__Task objective__. Return the entries in full, exactly as written.

__Extracted records__.
------------------------------------

(** * withlockfile: a shallow embedding of [withlockfile.cpp]

    The program takes a lock file and a command, acquires an exclusive
    byte-range lock on the file (retrying while another process holds it),
    runs the command as a child inside a job object, waits for it, releases
    the lock and exits with the child's exit code.

    The two string helpers ([enforceExeExtension], [quoteArgument]) are
    plain functions on strings.  [main] is a computation in a state and
    exception monad that records every Win32 call it makes; what the
    operating system answers comes from an oracle, one reply per call site.
    The properties are stated on the recorded trace, on what [main] returns
    and on what it writes to standard error. *)

From Stdlib Require Import ZArith List String Ascii Bool Lia Arith.
From Stdlib Require Import DecimalString DecimalN.
From Stdlib Require DecimalFacts.
Import ListNotations.

Local Open Scope string_scope.

(** ** Part 1: strings *)

Module Str.

(** The characters the source names by escape sequences. *)
Definition NUL : ascii := "000"%char.
Definition TAB : ascii := "009"%char.
Definition LF : ascii := "010"%char.
Definition CR : ascii := "013"%char.
Definition SPACE : ascii := "032"%char.
Definition DQUOTE : ascii := "034"%char.

(** [std::string::substr(pos)]: the characters from [pos] to the end.  The
    source only calls it with [pos <= size()], where it does not throw. *)
Definition substr (s : string) (pos : nat) : string :=
  substring pos (length s - pos) s.

(** [std::string::c_str()] read as a C string: the characters before the
    first NUL. *)
Fixpoint c_str (s : string) : string :=
  match s with
  | EmptyString => EmptyString
  | String c r => if Ascii.eqb c NUL then EmptyString else String c (c_str r)
  end.

(** [tolower] in the C locale: only A..Z change. *)
Definition tolower (c : ascii) : ascii :=
  let n := nat_of_ascii c in
  if (65 <=? n)%nat && (n <=? 90)%nat then ascii_of_nat (n + 32) else c.

Definition code (c : ascii) : Z := Z.of_nat (nat_of_ascii c).

(** [_stricmp]: compares the lower-cased characters one by one and returns
    the difference at the first place where they differ (0 when the strings
    are equal up to case). *)
Fixpoint _stricmp (a b : string) : Z :=
  match a, b with
  | EmptyString, EmptyString => 0
  | EmptyString, String cb _ => 0 - code (tolower cb)
  | String ca _, EmptyString => code (tolower ca)
  | String ca ra, String cb rb =>
      let d := (code (tolower ca) - code (tolower cb))%Z in
      if (d =? 0)%Z then _stricmp ra rb else d
  end.

(** [std::string::find_first_of(chars)]: the first position holding one of
    [chars]; [None] stands for [npos]. *)
Fixpoint mem_char (c : ascii) (chars : string) : bool :=
  match chars with
  | EmptyString => false
  | String d r => Ascii.eqb c d || mem_char c r
  end.

Fixpoint find_first_of (s chars : string) : option nat :=
  match s with
  | EmptyString => None
  | String c r =>
      if mem_char c chars then Some O
      else option_map S (find_first_of r chars)
  end.

(** Lines 37-46. *)
Definition enforceExeExtension (s : string) : string :=
  let exe := s in
  let len := length exe in
  if (len <? 4)%nat
     || negb (_stricmp (c_str (substr exe (len - 4))) ".exe" =? 0)%Z
  then exe ++ ".exe"
  else exe.

(** Lines 48-58.  The search set is the two characters space and tab. *)
Definition quoteArgument (arg : string) : string :=
  let space := find_first_of arg (String SPACE (String TAB EmptyString)) in
  match space with
  | Some _ => String DQUOTE EmptyString ++ arg ++ String DQUOTE EmptyString
  | None => arg
  end.

(** Lines 120-126: the loop [for (i = 3; i < argc; ++i)] over the remaining
    arguments, appending a space and the quoted argument each time. *)
Fixpoint appendArguments (commandLine : string) (rest : list string) : string :=
  match rest with
  | [] => commandLine
  | a :: rest' => appendArguments (commandLine ++ String SPACE EmptyString ++ quoteArgument a) rest'
  end.

Definition buildCommandLine (executable : string) (argv : list string) : string :=
  appendArguments (quoteArgument executable) (skipn 3 argv).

------------------------------------

__Task result__.
(** * withlockfile: a shallow embedding of [withlockfile.cpp]

    The program takes a lock file and a command, acquires an exclusive
    byte-range lock on the file (retrying while another process holds it),
    runs the command as a child inside a job object, waits for it, releases
    the lock and exits with the child's exit code.

    The two string helpers ([enforceExeExtension], [quoteArgument]) are
    plain functions on strings.  [main] is a computation in a state and
    exception monad that records every Win32 call it makes; what the
    operating system answers comes from an oracle, one reply per call site.
    The properties are stated on the recorded trace, on what [main] returns
    and on what it writes to standard error. *)

From Stdlib Require Import ZArith List String Ascii Bool Lia Arith.
From Stdlib Require Import DecimalString DecimalN.
From Stdlib Require DecimalFacts.
Import ListNotations.

Local Open Scope string_scope.

(** ** Part 1: strings *)

Module Str.

(** The characters the source names by escape sequences. *)
Definition NUL : ascii := "000"%char.
Definition TAB : ascii := "009"%char.
Definition LF : ascii := "010"%char.
Definition CR : ascii := "013"%char.
Definition SPACE : ascii := "032"%char.
Definition DQUOTE : ascii := "034"%char.

(** [std::string::substr(pos)]: the characters from [pos] to the end.  The
    source only calls it with [pos <= size()], where it does not throw. *)
Definition substr (s : string) (pos : nat) : string :=
  substring pos (length s - pos) s.

(** [std::string::c_str()] read as a C string: the characters before the
    first NUL. *)
Fixpoint c_str (s : string) : string :=
  match s with
  | EmptyString => EmptyString
  | String c r => if Ascii.eqb c NUL then EmptyString else String c (c_str r)
  end.

(** [tolower] in the C locale: only A..Z change. *)
Definition tolower (c : ascii) : ascii :=
  let n := nat_of_ascii c in
  if (65 <=? n)%nat && (n <=? 90)%nat then ascii_of_nat (n + 32) else c.

Definition code (c : ascii) : Z := Z.of_nat (nat_of_ascii c).

(** [_stricmp]: compares the lower-cased characters one by one and returns
    the difference at the first place where they differ (0 when the strings
    are equal up to case). *)
Fixpoint _stricmp (a b : string) : Z :=
  match a, b with
  | EmptyString, EmptyString => 0
  | EmptyString, String cb _ => 0 - code (tolower cb)
  | String ca _, EmptyString => code (tolower ca)
  | String ca ra, String cb rb =>
      let d := (code (tolower ca) - code (tolower cb))%Z in
      if (d =? 0)%Z then _stricmp ra rb else d
  end.

(** [std::string::find_first_of(chars)]: the first position holding one of
    [chars]; [None] stands for [npos]. *)
Fixpoint mem_char (c : ascii) (chars : string) : bool :=
  match chars with
  | EmptyString => false
  | String d r => Ascii.eqb c d || mem_char c r
  end.

Fixpoint find_first_of (s chars : string) : option nat :=
  match s with
  | EmptyString => None
  | String c r =>
      if mem_char c chars then Some O
      else option_map S (find_first_of r chars)
  end.

(** Lines 37-46. *)
Definition enforceExeExtension (s : string) : string :=
  let exe := s in
  let len := length exe in
  if (len <? 4)%nat
     || negb (_stricmp (c_str (substr exe (len - 4))) ".exe" =? 0)%Z
  then exe ++ ".exe"
  else exe.

(** Lines 48-58.  The search set is the two characters space and tab. *)
Definition quoteArgument (arg : string) : string :=
  let space := find_first_of arg (String SPACE (String TAB EmptyString)) in
  match space with
  | Some _ => String DQUOTE EmptyString ++ arg ++ String DQUOTE EmptyString
  | None => arg
  end.

(** Lines 120-126: the loop [for (i = 3; i < argc; ++i)] over the remaining
    arguments, appending a space and the quoted argument each time. *)
Fixpoint appendArguments (commandLine : string) (rest : list string) : string :=
  match rest with
  | [] => commandLine
  | a :: rest' => appendArguments (commandLine ++ String SPACE EmptyString ++ quoteArgument a) rest'
  end.

Definition buildCommandLine (executable : string) (argv : list string) : string :=
  appendArguments (quoteArgument executable) (skipn 3 argv).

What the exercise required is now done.